OBJECTIVES: This study sought to compare aggregate medical care costs for patients undergoing percutaneous coronary intervention with paclitaxel-eluting stents (PES) and bare-metal stents (BMS) and to formally evaluate the incremental cost effectiveness of PES for patients undergoing single-vessel percutaneous coronary intervention. BACKGROUND: Although the cost effectiveness of SES has been studied in both clinical trials and decision-analytic models, few data exist on the cost effectiveness of alternative drug-eluting stent (DES) designs. In addition, no clinical trials have specifically examined the cost effectiveness of DES among patients managed without mandatory angiographic follow-up. METHODS: We performed a prospective economic evaluation among 1,314 patients undergoing percutaneous coronary revascularization randomized to either PES (N = 662) or BMS (N = 652) in the TAXUS-IV trial. Clinical outcomes, resource use, and costs (from a societal perspective) were assessed prospectively for all patients over a 1-year follow-up period. Cost effectiveness was defined as the incremental cost per target vessel revascularization (TVR) event avoided and was analyzed separately among cohorts assigned to mandatory angiographic follow-up (n = 732) or clinical follow-up alone (n = 582). RESULTS: The PES reduced TVR by 12.2 events per 100 patients treated, resulting in a 1-year cost difference of 572 dollars per patient with incremental cost-effectiveness ratios of 4,678 dollars per TVR avoided and 47,798 dollars/quality-adjusted life year (QALY) gained.
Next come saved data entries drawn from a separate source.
(** C5: with [causal = true], for every position [i] of the axis and every
    dilation [D >= 1], the window starts at [max(0, i - K + 1)] taken in
    steps of the dilation, that is at [max(0, i/D - K + 1) * D + i mod D],
    which for [D = 1] is [max(0, i - K + 1)]; it ends at [i + 1]; and no
    visited neighbor [start + k * D] exceeds [i]. *)
Theorem causal_window i L K R D :
  0 <= i < L -> 1 <= D ->
  let start := WindowGeometry.get_window_start i L K R D true in
  let end_ := WindowGeometry.get_window_end i start L K R D true in
  start = Z.max 0 (i / D - K + 1) * D + i mod D
  /\ (D = 1 -> start = Z.max 0 (i - K + 1))
  /\ end_ = i + 1
  /\ forall k, 0 <= k -> start + k * D < end_ -> start + k * D <= i.
Proof.
  intros Hi HD start end_.
  assert (E : start = Z.max 0 (i / D - K + 1) * D + i mod D).
  { unfold start, WindowGeometry.get_window_start.
    rewrite Z.rem_mod_nonneg, Z.quot_div_nonneg by lia. reflexivity. }
  split; [exact E|]. split; [|split].
  - intros ->. rewrite E, Z.div_1_r, Z.mod_1_r. lia.
  - reflexivity.
  - intros k Hk H. unfold end_, WindowGeometry.get_window_end in H. lia.
Qed.

Lemma causal_window_witness :
  let start := WindowGeometry.get_window_start 7 9 3 1 2 true in
  let end_ := WindowGeometry.get_window_end 7 start 9 3 1 2 true in
  start = Z.max 0 (7 / 2 - 3 + 1) * 2 + 7 mod 2
  /\ (2 = 1 -> start = Z.max 0 (7 - 3 + 1))
  /\ end_ = 7 + 1
  /\ forall k, 0 <= k -> start + k * 2 < end_ -> start + k * 2 <= 7.
Proof. apply (@causal_window 7 9 3 1 2); lia. Defined.
(** * camel/chat_agent.py: [ChatAgent] and [TaskSpecifyAgent]

    A shallow embedding of the two agent classes of [camel/chat_agent.py]
    and the properties of their turn cycle: the token-budget fork of
    [step], the [tenacity] retry wrapper around it, the transcript
    invariant, [reset], and the template handling of [TaskSpecifyAgent].

    Python integers are [Z], Python strings are [string], lists are
    [list].  Methods mutate [self] and talk to the outside world (the
    completion service, [time.sleep]); they are written in a small
    state-and-exception monad over the object and a [World] that logs
    every request sent and every delay slept. *)

From Stdlib Require Import ZArith List String Ascii Bool Lia DecimalString.
Import ListNotations.

Local Open Scope string_scope.
Local Open Scope Z_scope.

(** ** Messages *)

(** Modelled from the spec: the role categories of [camel_typing.RoleType],
    which [chat_agent.py] imports; the two members it names. *)
Inductive RoleType := ASSISTANT | USER.

(** Modelled from the spec: the message classes of [camel_typing]
    ([SystemMessage], [ChatMessage], [UserChatMessage]), a role name, a
    role category, a conversational role and a textual content.  The
    attributes and their order are those of the call sites of
    [chat_agent.py]. *)
Module Msg.
Record t := mk {
  role_name : string;
  role_type : RoleType;
  role : string;
  content : string }.
End Msg.

(** Modelled from the spec: the constructor of [camel_typing.SystemMessage],
    called with a role name, a role category and a content; its role is
    the system role. *)
Definition SystemMessage (role_name : string) (role_type : RoleType)
    (content : string) : Msg.t :=
  Msg.mk role_name role_type "system" content.

(** Modelled from the spec: the constructor of [camel_typing.ChatMessage],
    called with all four attributes. *)
Definition ChatMessage (role_name : string) (role_type : RoleType)
    (role content : string) : Msg.t :=
  Msg.mk role_name role_type role content.

(** Modelled from the spec: the constructor of
    [camel_typing.UserChatMessage], a message of the user. *)
Definition UserChatMessage (role_name content : string) : Msg.t :=
  Msg.mk role_name USER "user" content.

(** Modelled from the spec: the wire format of one message, the role and
    content that the completion service takes and answers with. *)
Record OpenAIMessage := mkOpenAIMessage {
  oa_role : string;
  oa_content : string }.

(** Modelled from the spec: [to_openai_message] of the message classes of
    [camel_typing], the rendering of a message into the wire format. *)
Definition to_openai_message (m : Msg.t) : OpenAIMessage :=
  mkOpenAIMessage (Msg.role m) (Msg.content m).

(** ** The completion service's response

    The keys [step] reads: ["id"], ["usage"] and ["choices"] of the
    response, ["message"] and ["finish_reason"] of a choice. *)

Definition Usage := list (string * Z).

Record Choice := mkChoice {
  choice_message : OpenAIMessage;
  choice_finish_reason : option string }.

Record Response := mkResponse {
  response_id : string;
  response_usage : Usage;
  response_choices : list Choice }.

(** [str(choice["finish_reason"])]: a JSON null prints as [None]. *)
Definition str_finish_reason (r : option string) : string :=
  match r with
  | Some s => s
  | None => "None"
  end.

(** ** Exceptions and outcomes *)

Inductive Exn :=
| ServiceError (what : string)
| IndexError
| RuntimeError (msg : string)
| FileNotFoundError (path : string)
| ValueError
| RetryError (last_attempt : Exn).

Inductive Outcome (A : Type) :=
| Return (a : A)
| Raise (e : Exn).
Arguments Return {A} a.
Arguments Raise {A} e.

(** ** Python string operations used by [TaskSpecifyAgent] *)

(** [s.startswith(p)] *)
Fixpoint startswith (p s : string) {struct s} : bool :=
  match p, s with
  | EmptyString, _ => true
  | String _ _, EmptyString => false
  | String a p', String b s' => Ascii.eqb a b && startswith p' s'
  end.

(** [p in s] *)
Fixpoint contains (p s : string) : bool :=
  startswith p s ||
  match s with
  | EmptyString => false
  | String _ s' => contains p s'
  end.

(** [s.replace(old, new)] for a non-empty [old]: one scan from the left;
    where [old] starts, [new] is emitted and the scan jumps over the
    occurrence ([skip] counts the characters of it still to pass), so
    the occurrences replaced do not overlap. *)
Fixpoint replace_scan (old new : string) (skip : nat) (s : string) : string :=
  match s with
  | EmptyString => EmptyString
  | String c s' =>
      match skip with
      | S k => replace_scan old new k s'
      | O =>
          if startswith old s
          then new ++ replace_scan old new (Nat.pred (String.length old)) s'
          else String c (replace_scan old new O s')
      end
  end.

(** With an empty [old], Python puts [new] before every character and
    at the end. *)
Fixpoint replace_empty (new s : string) : string :=
  match s with
  | EmptyString => new
  | String c s' => new ++ String c (replace_empty new s')
  end.

Definition replace (old new s : string) : string :=
  match old with
  | EmptyString => replace_empty new s
  | String _ _ => replace_scan old new O s
  end.

(** The decimal print of an integer, with a minus sign when negative:
    what [str(n)] returns when it returns. *)
Definition decimal (n : Z) : string := NilZero.string_of_int (Z.to_int n).

(** The number of digits of the print, the sign not counted. *)
Definition decimal_digits (n : Z) : Z :=
  Z.of_nat (String.length (decimal (Z.abs n))).

(** [all(p(c) for c in s)] *)
Fixpoint all_chars (p : ascii -> bool) (s : string) : bool :=
  match s with
  | EmptyString => true
  | String c s' => p c && all_chars p s'
  end.

Definition not_lt (c : ascii) : bool := negb (Ascii.eqb c "<").

Definition not_five (c : ascii) : bool := negb (Ascii.eqb c "5").

(** Every [<] of [s] opens a [<TASK>] placeholder. *)
Fixpoint brackets_open_task (s : string) : bool :=
  match s with
  | EmptyString => true
  | String c s' =>
      (not_lt c || startswith "<TASK>" s) && brackets_open_task s'
  end.

(** ** Collaborators

    Everything [chat_agent.py] imports and does not define: the model
    enumeration and its token ceilings ([camel_typing], [camel_utils]),
    the tokenizer, the default generation configuration ([configs]), the
    remote completion endpoint and the file system.  The endpoint is a
    function of the number of requests already sent and of the request,
    so that any sequence of failures and answers can be described.
    [Config_truthy] is the truth value Python gives a configuration
    object ([bool(model_config)]).  [int_max_str_digits] is the
    interpreter's limit on the digits of an integer turned into a string
    ([sys.get_int_max_str_digits()]): 0 for no limit (as before the limit
    existed), and otherwise at least 640; CPython's default is 4300. *)
Class Env := {
  ModeType : Type;
  ModeType_value : ModeType -> string;
  Config : Type;
  ChatGPTConfig : Config;
  Config_truthy : Config -> bool;
  int_max_str_digits : Z;
  int_max_str_digits_valid :
    (int_max_str_digits =? 0) || (640 <=? int_max_str_digits) = true;
  get_model_token_limit : ModeType -> Z;
  num_tokens_from_messages : list OpenAIMessage -> ModeType -> Z;
  ChatCompletion_create :
    nat -> string -> list OpenAIMessage -> Config -> Exn + Response;
  read_file : string -> option string }.

Section Method.
Context {E : Env}.

(** One call of [openai.ChatCompletion.create(model=, messages=, **config)]. *)
Record Request := mkRequest {
  req_model : string;
  req_messages : list OpenAIMessage;
  req_config : Config }.
(** * rpyc plug-in server (rpyc/utils/server.py): a shallow embedding

    The module defines [Server] with its two dispatch variants
    [ThreadedServer] and [ForkingServer].  Its methods mutate the attributes
    of [self] and talk to the operating system (sockets, signals, fork) and to
    three collaborators (authenticator, session runner, registrar).  The
    embedding threads the mutable attributes through a small monad that also
    carries Python's exceptions and records every external call as an event,
    so that statements such as "shutdown is attempted before close" or "no
    second unregister" can be read off the event list of a call.

    Embedded: the two constructors, [Server.close], [accept],
    [_authenticate_and_serve_client], [_serve_client], [_bg_register],
    [start], the three [_accept_method]s, [ForkingServer.close] and the child
    reaper [_handle_sigchld].  Left out: [_get_logger] and [fileno], which
    only pass a value on. *)

From stdpp Require Import base gmap sets list strings.
From Stdlib Require Import ZArith Lia.

#[local] Set Warnings "-clear-no-such-hyp".
Local Open Scope Z_scope.

(** ** Values *)

(** A socket object is known by its identity; [set()] hashes it by identity. *)
Abbreviation sock := positive (only parsing).

Definition addr : Type := string * Z.

(** Credentials are opaque; [None] is Python's [None]. *)
Definition cred : Type := option string.

(** Exceptions deriving from [Exception]. *)
Inductive error : Type :=
  | SocketTimeout                 (* socket.timeout *)
  | SocketError (errno : Z)       (* socket.error, args = (errno, text) *)
  | AuthenticationError
  | EOFError
  | TypeError
  | NotImplementedError
  | OtherError (msg : string).

(** [BaseException]: the errors above, and the interrupt that the
    interpreter raises in the main thread on Ctrl+C. *)
Inductive exn : Type :=
  | Err (e : error)
  | KeyboardInterrupt.

Definition EINTR : Z := 4.
Definition EBADF : Z := 9.
Definition EINVAL : Z := 22.

(** [ex[0]] on an exception object.  Python 2 defines
    [BaseException.__getitem__] as indexing into [args]; Python 3 removed it,
    so subscripting an exception raises [TypeError]. *)
Inductive py_version : Type := Py2 | Py3.

Inductive handler : Type :=
  | SigDfl
  | SigUser (n : nat)
  | HandleSigchld.                (* ForkingServer._handle_sigchld *)

(** What one call of [listener.accept()] may deliver. *)
Inductive listen_outcome : Type :=
  | LConn (s : sock) (a : addr)
  | LFail (e : exn).

Inductive listener_state : Type :=
  | Bound
  | Listening (backlog : Z)
  | LClosed.
Record Elem : Type := {
  type : ElemType;
  p_level : nat;
  mapping_data : nat;
  nodes : list Node
}.

Definition n_nodes (elem : Elem) : nat := length (nodes elem).

Definition node_ref (elem : Elem) (n : nat) : Node :=
  nth n (nodes elem) {| get_extra_datum := fun _ => 0 |}.

(** The underlying, non-rational basis: [FEInterface::n_shape_functions],
    [FEInterface::shape], [FEInterface::shape_deriv] and
    [FEInterface::shape_second_deriv], each called with
    [(fe_type, extra_order, elem, ...)]. *)
Module FEInterface.
Record t : Type := {
  n_shape_functions : FEType -> nat -> Elem -> nat;
  shape : FEType -> nat -> Elem -> nat -> Point -> Real;
  shape_deriv : FEType -> nat -> Elem -> nat -> nat -> Point -> Real;
  shape_second_deriv : FEType -> nat -> Elem -> nat -> nat -> Point -> Real
}.
End FEInterface.

Definition _underlying_fe_family : FEFamily := BERNSTEIN.

(** [int extra_order = add_p_level * elem->p_level();] *)
Definition extra_order_of (add_p_level : bool) (elem : Elem) : nat :=
  (Nat.b2n add_p_level * p_level elem)%nat.

(** The loop that fills [std::vector<Real> node_weights(n_nodes)]. *)
Definition fill_node_weights (elem : Elem) : list Real :=
  let datum_index := mapping_data elem in
  map (fun n => get_extra_datum (node_ref elem n) datum_index)
      (seq 0 (n_nodes elem)).

(** ** [FE<1,RATIONAL_BERNSTEIN>] *)

Module FE1.
Section WithInterface.
Variable fe : FEInterface.t.

Definition shape (elem : option Elem) (order : Order) (i : nat)
           (p : Point) (add_p_level : bool) : result Real :=
  elem <- libmesh_assert elem ;;
  let extra_order := extra_order_of add_p_level elem in
  let fe_type := {| order := order; family := _underlying_fe_family |} in
  let n_sf := FEInterface.n_shape_functions fe fe_type extra_order elem in
  let n_nodes := n_nodes elem in
  _ <- libmesh_assert_equal_to n_sf n_nodes ;;
  let node_weights := fill_node_weights elem in
  let '(weighted_shape_i, weighted_sum) :=
    fold_left
      (fun '(weighted_shape_i, weighted_sum) sf =>
         let weighted_shape :=
           nth sf node_weights 0 *
           FEInterface.shape fe fe_type extra_order elem sf p in
         let weighted_sum := weighted_sum + weighted_shape in
         let weighted_shape_i :=
           if (sf =? i)%nat then weighted_shape else weighted_shape_i in
         (weighted_shape_i, weighted_sum))
      (seq 0 n_sf) (0, 0) in
  Ok (weighted_shape_i / weighted_sum).

Definition shape_ElemType (_ : ElemType) (_ : Order) (_ : nat)
           (_ : Point) : result Real :=
  Error MissingGeometry.

Definition shape_FEType (fet : FEType) (elem : option Elem) (i : nat)
           (p : Point) (add_p_level : bool) : result Real :=
  _ <- libmesh_assert elem ;;
  shape elem (order fet) i p add_p_level.

Definition shape_deriv (elem : option Elem) (order : Order) (i j : nat)
           (p : Point) (add_p_level : bool) : result Real :=
  (* only d()/dxi in 1D! *)
  _ <- libmesh_assert_equal_to j 0 ;;
  elem <- libmesh_assert elem ;;
  let extra_order := extra_order_of add_p_level elem in
  let fe_type := {| order := order; family := _underlying_fe_family |} in
  let n_sf := FEInterface.n_shape_functions fe fe_type extra_order elem in
  let n_nodes := n_nodes elem in
  _ <- libmesh_assert_equal_to n_sf n_nodes ;;
  let node_weights := fill_node_weights elem in
  let '(weighted_shape_i, weighted_sum,
        weighted_grad_i, weighted_grad_sum) :=
    fold_left
      (fun '(weighted_shape_i, weighted_sum,
             weighted_grad_i, weighted_grad_sum) sf =>
         let weighted_shape :=
           nth sf node_weights 0 *
           FEInterface.shape fe fe_type extra_order elem sf p in
         let weighted_grad :=
           nth sf node_weights 0 *
           FEInterface.shape_deriv fe fe_type extra_order elem sf 0 p in
         let weighted_sum := weighted_sum + weighted_shape in
         let weighted_grad_sum := weighted_grad_sum + weighted_grad in
         if (sf =? i)%nat
         then (weighted_shape, weighted_sum,
               weighted_grad, weighted_grad_sum)
         else (weighted_shape_i, weighted_sum,
               weighted_grad_i, weighted_grad_sum))
      (seq 0 n_sf) (0, 0, 0, 0) in
  Ok ((weighted_sum * weighted_grad_i - weighted_shape_i * weighted_grad_sum) /
      weighted_sum / weighted_sum).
Among patients assigned to clinical follow-up alone, the net 1-year cost difference was 97 dollars per patient with cost-effectiveness ratios of 760 dollars per TVR event avoided and $5,105/QALY gained. CONCLUSIONS: In the TAXUS-IV trial, treatment with PES led to substantial reductions in the need for repeat revascularization while increasing 1-year costs only modestly. The cost-effectiveness ratio for PES in the study population compares reasonably with that for other treatments that reduce coronary restenosis, including alternative drug-eluting stent platforms.